> [Exercise details] Go to the line in the entries below that holds "match es with" and repeat exactly from there through the line that holds "l ++ captures r", inclusive.
-------- Given data --------
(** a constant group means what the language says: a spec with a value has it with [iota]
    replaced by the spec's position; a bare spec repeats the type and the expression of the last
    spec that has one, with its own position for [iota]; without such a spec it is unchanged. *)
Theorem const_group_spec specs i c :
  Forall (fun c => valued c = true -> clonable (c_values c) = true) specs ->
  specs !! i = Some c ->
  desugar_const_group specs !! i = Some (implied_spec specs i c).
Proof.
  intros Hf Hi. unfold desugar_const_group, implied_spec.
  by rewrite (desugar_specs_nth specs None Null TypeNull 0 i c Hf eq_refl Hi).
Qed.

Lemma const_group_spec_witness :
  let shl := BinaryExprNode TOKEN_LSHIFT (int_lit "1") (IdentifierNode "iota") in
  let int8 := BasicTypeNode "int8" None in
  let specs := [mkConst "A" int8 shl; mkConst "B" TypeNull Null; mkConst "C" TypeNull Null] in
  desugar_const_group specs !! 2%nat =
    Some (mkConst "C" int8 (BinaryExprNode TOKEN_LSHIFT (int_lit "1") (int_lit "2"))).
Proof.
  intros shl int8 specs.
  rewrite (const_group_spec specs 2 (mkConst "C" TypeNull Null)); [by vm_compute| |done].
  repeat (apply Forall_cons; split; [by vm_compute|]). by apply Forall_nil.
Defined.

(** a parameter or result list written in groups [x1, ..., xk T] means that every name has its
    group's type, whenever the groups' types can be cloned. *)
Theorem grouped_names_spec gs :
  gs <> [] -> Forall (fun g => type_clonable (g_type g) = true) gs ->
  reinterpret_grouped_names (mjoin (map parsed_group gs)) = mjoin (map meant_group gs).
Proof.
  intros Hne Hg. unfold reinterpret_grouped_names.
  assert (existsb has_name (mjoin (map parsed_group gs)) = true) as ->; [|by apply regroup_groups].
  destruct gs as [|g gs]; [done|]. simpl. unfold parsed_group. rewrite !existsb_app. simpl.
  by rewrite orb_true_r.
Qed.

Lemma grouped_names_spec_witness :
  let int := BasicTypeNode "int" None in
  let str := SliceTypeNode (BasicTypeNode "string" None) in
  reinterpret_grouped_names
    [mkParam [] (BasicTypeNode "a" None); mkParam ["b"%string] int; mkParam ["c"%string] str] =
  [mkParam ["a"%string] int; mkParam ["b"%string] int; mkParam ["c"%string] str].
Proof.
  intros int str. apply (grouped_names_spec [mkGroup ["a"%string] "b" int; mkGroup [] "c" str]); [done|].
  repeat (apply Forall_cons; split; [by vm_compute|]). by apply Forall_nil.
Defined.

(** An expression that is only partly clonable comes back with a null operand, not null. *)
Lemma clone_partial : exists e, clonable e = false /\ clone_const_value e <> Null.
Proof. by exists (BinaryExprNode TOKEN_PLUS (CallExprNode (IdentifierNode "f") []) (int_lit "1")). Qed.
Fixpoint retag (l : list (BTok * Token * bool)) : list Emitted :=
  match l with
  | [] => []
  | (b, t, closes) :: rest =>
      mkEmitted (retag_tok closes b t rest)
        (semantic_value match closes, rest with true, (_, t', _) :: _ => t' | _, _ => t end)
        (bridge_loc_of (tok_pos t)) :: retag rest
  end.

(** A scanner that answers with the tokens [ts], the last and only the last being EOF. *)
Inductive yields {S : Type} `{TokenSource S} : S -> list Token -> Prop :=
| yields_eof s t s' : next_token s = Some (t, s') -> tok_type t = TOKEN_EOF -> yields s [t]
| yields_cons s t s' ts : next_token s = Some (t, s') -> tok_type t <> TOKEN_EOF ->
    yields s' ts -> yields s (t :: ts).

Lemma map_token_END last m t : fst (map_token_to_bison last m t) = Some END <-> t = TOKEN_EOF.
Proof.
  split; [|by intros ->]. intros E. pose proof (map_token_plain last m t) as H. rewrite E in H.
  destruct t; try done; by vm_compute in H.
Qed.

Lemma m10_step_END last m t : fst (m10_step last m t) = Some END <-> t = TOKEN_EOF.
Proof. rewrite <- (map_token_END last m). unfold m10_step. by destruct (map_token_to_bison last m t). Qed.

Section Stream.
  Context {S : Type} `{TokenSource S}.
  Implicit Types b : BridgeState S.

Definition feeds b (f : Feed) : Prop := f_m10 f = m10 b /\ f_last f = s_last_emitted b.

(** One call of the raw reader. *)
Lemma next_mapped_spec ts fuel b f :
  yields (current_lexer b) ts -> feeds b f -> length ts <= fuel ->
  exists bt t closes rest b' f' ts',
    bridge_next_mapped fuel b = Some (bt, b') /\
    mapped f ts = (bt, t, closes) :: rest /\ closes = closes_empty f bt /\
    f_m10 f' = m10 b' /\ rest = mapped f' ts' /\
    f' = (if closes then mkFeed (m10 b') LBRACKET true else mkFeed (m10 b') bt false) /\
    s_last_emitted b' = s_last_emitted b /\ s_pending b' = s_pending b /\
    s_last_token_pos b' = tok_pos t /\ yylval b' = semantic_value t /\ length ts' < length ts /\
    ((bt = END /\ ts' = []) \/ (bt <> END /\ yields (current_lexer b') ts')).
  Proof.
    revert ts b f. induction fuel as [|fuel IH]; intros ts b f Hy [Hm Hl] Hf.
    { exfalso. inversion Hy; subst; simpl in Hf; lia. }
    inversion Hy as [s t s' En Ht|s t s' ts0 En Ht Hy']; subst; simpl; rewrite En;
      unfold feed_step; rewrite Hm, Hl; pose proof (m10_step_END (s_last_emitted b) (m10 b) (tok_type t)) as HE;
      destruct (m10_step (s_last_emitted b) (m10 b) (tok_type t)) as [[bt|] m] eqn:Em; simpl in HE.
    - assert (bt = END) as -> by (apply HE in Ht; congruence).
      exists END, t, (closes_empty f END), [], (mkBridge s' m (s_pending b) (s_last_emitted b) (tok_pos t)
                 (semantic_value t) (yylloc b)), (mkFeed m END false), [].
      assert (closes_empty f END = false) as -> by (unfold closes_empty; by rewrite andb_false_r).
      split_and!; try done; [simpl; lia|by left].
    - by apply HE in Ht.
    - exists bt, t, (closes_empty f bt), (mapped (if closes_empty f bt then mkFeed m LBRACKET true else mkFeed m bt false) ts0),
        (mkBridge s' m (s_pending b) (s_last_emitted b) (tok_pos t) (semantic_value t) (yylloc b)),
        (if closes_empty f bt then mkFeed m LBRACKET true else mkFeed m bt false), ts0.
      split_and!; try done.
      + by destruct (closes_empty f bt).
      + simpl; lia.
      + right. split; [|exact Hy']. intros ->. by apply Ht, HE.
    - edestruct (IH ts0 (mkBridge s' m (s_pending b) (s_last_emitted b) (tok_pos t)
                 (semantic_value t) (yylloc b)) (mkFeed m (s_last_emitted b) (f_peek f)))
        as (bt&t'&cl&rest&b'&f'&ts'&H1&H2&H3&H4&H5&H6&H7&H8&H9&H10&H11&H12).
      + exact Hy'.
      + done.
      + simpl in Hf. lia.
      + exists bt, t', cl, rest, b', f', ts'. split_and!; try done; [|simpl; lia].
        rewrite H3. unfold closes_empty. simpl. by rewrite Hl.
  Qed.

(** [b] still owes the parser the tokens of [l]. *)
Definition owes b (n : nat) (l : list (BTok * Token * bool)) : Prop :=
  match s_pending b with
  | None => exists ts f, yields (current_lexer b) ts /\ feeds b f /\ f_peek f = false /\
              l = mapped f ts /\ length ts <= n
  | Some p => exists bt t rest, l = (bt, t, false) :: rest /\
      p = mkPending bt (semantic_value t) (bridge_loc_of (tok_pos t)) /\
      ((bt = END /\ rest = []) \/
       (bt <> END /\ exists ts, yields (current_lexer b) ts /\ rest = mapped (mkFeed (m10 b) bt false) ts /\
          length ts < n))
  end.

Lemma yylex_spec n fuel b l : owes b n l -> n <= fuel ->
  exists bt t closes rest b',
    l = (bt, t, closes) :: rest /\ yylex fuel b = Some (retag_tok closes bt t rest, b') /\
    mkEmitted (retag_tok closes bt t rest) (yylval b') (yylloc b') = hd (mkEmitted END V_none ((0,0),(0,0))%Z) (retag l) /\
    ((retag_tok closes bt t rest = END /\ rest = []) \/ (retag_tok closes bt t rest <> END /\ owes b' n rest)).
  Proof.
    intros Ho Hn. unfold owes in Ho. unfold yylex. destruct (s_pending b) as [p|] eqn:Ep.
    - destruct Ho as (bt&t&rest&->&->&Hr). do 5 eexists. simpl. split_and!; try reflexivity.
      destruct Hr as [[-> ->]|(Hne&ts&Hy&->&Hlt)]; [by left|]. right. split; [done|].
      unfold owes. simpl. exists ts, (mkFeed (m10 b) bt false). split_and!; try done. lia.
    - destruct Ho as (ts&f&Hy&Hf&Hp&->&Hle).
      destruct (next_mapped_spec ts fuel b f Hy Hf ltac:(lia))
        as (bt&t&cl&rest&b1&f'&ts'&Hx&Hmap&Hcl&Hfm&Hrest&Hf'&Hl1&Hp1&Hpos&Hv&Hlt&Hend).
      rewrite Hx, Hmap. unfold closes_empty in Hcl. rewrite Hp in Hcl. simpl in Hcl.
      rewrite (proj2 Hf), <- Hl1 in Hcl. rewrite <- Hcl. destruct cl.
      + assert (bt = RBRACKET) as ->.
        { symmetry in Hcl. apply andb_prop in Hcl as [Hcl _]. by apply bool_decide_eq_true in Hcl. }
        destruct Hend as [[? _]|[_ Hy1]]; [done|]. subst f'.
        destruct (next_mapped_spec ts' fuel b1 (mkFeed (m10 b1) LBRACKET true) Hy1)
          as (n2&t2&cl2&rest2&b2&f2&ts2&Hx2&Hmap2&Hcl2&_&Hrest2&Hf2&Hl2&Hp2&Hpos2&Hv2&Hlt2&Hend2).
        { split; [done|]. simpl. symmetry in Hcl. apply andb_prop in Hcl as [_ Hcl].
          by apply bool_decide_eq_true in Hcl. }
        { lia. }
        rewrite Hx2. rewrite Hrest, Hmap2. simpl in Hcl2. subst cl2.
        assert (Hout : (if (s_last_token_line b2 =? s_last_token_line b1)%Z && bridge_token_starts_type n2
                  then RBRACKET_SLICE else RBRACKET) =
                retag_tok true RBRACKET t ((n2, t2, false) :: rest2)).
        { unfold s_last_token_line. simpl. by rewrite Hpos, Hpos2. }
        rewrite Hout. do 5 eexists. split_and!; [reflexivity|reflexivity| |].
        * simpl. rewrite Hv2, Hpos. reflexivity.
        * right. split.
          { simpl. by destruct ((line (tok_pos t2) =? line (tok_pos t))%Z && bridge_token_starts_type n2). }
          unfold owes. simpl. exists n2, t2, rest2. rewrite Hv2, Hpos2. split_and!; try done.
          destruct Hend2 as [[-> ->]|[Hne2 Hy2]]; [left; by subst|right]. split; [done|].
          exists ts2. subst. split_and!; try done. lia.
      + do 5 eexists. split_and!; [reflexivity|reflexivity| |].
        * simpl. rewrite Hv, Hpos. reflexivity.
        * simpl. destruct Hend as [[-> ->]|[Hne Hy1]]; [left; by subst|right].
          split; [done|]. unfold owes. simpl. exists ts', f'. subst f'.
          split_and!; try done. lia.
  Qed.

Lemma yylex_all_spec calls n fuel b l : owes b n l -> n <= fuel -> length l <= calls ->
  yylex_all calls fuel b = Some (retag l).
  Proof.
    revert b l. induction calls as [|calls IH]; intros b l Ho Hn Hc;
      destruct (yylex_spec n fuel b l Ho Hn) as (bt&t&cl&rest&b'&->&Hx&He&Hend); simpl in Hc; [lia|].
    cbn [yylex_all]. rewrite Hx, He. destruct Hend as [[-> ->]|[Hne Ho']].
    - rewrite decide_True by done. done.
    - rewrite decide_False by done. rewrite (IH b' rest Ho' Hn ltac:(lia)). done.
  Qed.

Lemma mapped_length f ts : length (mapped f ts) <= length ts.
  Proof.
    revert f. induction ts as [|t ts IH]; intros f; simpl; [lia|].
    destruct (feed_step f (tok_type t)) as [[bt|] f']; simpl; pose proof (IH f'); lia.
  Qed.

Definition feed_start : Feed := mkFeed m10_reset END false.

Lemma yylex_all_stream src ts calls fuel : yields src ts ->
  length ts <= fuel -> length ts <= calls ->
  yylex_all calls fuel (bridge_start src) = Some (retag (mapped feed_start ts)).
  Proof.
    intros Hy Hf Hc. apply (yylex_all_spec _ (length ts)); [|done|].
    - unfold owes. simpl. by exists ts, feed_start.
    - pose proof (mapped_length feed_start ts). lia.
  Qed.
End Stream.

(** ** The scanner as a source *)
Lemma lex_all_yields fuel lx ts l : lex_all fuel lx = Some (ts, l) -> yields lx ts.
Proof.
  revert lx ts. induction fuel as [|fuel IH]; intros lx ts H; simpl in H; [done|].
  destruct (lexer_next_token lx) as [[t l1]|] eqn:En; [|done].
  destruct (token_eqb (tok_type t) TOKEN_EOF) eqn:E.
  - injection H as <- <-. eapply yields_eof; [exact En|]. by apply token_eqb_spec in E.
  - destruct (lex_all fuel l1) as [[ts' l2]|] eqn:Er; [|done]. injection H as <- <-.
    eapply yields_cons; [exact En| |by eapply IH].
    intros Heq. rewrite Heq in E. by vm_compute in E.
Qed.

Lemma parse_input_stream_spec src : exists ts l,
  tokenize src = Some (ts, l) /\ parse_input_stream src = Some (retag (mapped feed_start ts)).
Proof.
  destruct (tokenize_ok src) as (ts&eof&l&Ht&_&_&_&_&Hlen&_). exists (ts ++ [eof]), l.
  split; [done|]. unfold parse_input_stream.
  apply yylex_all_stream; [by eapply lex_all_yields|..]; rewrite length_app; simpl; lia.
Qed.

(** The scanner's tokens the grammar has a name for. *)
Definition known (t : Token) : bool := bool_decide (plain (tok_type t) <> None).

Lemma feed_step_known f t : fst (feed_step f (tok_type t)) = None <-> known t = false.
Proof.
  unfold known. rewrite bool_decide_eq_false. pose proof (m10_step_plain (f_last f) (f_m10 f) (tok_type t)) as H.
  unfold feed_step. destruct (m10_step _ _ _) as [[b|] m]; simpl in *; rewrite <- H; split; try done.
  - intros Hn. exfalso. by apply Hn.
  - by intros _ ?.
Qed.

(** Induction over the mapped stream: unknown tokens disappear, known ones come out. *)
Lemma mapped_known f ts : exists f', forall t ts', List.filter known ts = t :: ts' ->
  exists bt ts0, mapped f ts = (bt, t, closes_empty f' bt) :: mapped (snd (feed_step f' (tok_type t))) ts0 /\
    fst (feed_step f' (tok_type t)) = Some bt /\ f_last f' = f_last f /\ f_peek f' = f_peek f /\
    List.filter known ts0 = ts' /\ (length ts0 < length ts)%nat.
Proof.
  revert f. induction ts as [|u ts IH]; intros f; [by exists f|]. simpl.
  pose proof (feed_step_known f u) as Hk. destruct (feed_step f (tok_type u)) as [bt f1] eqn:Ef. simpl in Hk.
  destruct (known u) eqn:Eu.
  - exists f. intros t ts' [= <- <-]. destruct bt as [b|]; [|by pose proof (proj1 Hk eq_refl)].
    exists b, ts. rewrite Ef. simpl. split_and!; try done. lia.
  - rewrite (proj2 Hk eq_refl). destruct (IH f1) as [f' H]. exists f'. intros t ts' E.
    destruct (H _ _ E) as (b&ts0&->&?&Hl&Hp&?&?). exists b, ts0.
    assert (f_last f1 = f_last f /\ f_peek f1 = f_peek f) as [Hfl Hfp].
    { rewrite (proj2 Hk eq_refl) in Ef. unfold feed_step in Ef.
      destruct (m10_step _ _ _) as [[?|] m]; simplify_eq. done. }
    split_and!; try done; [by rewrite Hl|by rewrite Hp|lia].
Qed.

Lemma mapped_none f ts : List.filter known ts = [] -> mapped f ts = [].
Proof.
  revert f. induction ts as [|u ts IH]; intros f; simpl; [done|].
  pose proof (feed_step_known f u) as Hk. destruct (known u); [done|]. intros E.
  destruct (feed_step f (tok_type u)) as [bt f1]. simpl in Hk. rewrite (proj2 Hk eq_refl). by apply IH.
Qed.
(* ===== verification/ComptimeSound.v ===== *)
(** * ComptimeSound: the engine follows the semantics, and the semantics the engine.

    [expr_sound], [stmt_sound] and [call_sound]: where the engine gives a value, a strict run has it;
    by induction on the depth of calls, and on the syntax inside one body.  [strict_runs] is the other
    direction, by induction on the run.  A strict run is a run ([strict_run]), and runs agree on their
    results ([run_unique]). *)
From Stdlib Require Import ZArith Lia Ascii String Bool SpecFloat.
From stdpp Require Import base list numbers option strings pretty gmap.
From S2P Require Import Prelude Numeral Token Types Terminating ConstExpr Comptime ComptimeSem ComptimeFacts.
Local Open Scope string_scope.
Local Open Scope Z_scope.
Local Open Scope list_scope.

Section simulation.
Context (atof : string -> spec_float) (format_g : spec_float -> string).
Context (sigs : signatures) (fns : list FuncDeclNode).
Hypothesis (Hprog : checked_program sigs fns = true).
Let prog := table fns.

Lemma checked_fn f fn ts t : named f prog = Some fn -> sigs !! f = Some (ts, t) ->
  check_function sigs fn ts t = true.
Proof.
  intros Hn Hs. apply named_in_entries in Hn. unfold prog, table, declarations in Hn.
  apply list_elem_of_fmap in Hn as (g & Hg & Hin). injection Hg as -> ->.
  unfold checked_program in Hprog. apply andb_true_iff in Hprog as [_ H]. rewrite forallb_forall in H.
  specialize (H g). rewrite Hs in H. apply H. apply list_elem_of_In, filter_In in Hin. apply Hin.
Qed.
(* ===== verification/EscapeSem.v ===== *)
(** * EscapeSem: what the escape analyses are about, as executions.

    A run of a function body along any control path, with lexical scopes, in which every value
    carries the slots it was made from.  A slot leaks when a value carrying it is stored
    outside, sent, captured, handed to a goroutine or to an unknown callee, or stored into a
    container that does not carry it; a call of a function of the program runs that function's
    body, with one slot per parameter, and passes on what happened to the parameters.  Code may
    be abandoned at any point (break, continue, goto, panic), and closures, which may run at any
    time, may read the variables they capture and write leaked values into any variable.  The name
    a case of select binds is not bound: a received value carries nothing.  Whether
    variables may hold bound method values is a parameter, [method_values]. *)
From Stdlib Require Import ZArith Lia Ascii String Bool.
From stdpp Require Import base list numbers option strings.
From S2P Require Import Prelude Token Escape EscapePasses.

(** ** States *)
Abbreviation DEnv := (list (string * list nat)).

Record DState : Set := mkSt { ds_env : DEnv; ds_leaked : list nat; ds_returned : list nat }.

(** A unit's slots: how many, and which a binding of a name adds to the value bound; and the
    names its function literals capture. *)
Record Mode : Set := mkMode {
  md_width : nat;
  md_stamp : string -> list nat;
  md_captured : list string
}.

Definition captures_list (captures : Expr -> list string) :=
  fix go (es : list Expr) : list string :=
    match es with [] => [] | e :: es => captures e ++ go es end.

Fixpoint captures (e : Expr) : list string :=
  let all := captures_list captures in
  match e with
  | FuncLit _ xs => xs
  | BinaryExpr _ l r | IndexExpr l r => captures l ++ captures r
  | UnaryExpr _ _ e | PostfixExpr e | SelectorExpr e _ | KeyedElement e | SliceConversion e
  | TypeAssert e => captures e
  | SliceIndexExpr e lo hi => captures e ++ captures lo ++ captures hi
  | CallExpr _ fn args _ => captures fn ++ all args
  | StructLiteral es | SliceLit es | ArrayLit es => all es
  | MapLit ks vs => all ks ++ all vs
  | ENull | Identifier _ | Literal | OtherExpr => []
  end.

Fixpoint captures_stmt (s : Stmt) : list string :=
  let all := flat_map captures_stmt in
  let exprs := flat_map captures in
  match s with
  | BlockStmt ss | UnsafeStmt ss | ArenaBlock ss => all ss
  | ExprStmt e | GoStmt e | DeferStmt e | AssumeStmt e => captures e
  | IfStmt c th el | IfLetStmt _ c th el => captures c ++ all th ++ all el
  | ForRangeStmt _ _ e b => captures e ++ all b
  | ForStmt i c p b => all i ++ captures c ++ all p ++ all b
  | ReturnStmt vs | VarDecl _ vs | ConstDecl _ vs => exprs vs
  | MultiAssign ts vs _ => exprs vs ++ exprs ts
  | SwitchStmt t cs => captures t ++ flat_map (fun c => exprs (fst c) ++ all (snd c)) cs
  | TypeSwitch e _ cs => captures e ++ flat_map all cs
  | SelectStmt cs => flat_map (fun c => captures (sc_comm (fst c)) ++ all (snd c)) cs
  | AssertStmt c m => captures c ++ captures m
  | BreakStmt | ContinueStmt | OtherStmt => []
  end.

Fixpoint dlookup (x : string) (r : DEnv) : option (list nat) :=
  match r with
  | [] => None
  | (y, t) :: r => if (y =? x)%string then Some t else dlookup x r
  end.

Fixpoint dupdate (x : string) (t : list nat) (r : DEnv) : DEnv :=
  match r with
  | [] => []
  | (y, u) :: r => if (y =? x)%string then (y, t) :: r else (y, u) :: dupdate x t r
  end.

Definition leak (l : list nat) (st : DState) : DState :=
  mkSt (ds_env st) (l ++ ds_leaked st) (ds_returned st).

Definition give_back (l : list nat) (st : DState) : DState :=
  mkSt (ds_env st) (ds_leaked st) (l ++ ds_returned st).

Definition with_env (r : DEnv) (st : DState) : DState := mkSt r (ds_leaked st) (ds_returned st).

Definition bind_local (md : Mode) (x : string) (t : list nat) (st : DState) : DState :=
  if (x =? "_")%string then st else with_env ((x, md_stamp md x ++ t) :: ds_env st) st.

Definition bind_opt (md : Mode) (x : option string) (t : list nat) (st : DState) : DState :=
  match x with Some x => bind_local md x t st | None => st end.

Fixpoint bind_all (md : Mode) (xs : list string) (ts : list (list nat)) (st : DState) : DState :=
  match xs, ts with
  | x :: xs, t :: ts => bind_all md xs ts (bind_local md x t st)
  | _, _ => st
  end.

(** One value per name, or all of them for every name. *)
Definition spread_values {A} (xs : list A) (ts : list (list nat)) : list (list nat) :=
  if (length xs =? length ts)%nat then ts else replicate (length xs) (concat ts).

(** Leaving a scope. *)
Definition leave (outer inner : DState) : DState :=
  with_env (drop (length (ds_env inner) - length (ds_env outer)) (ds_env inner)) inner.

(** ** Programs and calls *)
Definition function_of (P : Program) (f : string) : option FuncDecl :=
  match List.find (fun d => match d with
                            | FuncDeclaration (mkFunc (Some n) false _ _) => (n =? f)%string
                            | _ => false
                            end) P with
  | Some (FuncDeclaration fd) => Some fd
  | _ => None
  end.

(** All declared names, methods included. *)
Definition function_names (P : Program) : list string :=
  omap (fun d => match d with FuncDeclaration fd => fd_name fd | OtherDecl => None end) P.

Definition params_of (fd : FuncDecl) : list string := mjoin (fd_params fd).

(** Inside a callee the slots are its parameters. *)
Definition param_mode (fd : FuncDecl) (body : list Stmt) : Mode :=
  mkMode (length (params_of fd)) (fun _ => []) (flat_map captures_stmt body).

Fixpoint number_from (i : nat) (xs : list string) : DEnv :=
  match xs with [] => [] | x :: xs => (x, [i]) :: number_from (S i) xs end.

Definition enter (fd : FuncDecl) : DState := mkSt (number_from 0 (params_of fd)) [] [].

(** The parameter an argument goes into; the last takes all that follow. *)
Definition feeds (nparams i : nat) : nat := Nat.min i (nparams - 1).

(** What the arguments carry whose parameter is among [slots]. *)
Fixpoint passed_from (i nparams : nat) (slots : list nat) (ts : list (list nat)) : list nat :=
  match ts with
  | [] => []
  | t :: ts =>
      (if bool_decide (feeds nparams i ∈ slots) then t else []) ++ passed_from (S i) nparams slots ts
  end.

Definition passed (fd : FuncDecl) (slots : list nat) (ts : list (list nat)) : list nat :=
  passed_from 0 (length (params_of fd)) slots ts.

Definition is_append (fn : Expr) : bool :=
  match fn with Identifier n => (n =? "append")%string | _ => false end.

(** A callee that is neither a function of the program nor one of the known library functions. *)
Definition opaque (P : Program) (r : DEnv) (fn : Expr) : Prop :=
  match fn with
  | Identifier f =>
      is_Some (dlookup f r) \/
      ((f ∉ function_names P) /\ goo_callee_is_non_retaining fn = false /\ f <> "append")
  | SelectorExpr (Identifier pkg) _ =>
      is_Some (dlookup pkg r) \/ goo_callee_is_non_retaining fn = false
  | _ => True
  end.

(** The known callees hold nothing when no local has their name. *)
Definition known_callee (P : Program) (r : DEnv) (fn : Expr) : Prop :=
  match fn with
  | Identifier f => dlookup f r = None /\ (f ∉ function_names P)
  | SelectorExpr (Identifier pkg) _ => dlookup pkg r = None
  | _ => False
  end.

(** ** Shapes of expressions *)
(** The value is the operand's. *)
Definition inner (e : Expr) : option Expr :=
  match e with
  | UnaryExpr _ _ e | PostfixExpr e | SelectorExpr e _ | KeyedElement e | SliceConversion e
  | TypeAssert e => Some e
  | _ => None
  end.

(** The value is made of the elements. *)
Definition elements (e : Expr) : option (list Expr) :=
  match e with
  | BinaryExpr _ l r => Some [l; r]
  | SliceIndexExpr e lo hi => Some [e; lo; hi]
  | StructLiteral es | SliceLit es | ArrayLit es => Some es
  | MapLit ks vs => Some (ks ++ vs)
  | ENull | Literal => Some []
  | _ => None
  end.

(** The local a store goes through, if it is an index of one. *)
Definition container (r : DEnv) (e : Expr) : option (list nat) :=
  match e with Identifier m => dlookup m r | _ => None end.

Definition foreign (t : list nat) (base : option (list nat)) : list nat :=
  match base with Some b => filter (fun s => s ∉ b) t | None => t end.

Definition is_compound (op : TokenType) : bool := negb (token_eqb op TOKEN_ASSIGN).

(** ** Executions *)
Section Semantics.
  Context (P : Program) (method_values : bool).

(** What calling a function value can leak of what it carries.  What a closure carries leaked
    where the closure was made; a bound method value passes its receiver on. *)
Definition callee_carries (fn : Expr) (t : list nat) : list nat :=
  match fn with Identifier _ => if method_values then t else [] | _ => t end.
--------
> [Exercise result]
    match es with [] => [] | e :: es => captures e ++ go es end.

Fixpoint captures (e : Expr) : list string :=
  let all := captures_list captures in
  match e with
  | FuncLit _ xs => xs
  | BinaryExpr _ l r | IndexExpr l r => captures l ++ captures r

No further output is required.